◆ THE TASK
The entries below hold a line with "Section Config." and a line with "(Some RetryStrategyLinear) 2.". Return those lines and all that lie between them, exactly and only.

+ + + + +

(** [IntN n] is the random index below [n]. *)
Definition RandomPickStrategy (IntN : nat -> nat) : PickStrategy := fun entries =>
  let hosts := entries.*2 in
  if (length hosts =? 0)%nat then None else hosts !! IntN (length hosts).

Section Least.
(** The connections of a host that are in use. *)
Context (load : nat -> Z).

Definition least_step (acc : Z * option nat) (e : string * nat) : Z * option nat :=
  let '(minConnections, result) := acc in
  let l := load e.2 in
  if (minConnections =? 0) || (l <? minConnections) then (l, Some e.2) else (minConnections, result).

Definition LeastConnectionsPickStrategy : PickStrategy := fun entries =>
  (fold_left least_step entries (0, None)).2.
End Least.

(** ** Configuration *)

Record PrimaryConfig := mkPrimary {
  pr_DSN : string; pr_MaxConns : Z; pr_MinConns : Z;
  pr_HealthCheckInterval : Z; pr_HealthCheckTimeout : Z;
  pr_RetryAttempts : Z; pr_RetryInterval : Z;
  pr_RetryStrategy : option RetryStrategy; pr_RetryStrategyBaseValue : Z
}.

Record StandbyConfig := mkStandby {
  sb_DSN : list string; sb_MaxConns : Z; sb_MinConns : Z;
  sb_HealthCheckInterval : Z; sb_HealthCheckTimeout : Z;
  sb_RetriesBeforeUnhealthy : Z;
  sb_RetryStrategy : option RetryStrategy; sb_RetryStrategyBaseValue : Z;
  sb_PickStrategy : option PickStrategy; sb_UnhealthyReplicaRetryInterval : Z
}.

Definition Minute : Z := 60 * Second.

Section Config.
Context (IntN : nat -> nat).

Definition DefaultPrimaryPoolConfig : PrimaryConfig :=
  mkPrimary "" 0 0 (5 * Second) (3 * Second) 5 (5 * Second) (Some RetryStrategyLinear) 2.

+ + + + +

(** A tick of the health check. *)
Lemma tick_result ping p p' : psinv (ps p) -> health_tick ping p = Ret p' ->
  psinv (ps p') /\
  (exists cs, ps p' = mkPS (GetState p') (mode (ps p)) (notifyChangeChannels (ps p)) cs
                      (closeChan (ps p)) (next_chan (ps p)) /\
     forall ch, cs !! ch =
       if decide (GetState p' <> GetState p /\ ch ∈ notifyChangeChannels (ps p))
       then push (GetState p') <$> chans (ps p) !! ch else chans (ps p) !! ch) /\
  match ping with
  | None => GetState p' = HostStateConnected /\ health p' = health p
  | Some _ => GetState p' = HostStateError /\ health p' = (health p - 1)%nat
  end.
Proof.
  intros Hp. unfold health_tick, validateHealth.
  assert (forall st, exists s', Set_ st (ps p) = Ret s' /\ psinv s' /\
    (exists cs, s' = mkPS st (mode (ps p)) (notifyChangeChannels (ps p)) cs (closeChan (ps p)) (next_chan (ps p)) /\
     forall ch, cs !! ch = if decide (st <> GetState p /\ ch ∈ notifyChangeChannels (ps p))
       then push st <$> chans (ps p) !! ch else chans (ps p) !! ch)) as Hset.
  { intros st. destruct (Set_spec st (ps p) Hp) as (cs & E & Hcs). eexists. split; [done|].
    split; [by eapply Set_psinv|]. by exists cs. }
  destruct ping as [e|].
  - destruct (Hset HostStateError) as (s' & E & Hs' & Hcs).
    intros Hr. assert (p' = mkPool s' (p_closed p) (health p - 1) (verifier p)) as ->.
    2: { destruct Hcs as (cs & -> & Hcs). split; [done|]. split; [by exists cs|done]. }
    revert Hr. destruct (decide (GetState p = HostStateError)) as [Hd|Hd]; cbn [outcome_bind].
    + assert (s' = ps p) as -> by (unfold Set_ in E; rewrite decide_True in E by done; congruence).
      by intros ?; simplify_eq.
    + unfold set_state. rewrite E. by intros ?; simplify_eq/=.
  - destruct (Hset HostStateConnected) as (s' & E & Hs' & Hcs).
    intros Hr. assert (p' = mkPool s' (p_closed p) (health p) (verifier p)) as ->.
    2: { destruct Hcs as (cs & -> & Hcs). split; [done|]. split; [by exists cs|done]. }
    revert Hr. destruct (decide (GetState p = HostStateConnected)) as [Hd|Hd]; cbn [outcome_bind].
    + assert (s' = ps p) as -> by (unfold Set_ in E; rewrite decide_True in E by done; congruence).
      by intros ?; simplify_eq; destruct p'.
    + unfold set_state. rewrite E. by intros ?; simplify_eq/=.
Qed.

+ + + + +

◆ ANSWER TO THIS PROBLEM
Section Config.
Context (IntN : nat -> nat).

Definition DefaultPrimaryPoolConfig : PrimaryConfig :=
  mkPrimary "" 0 0 (5 * Second) (3 * Second) 5 (5 * Second) (Some RetryStrategyLinear) 2.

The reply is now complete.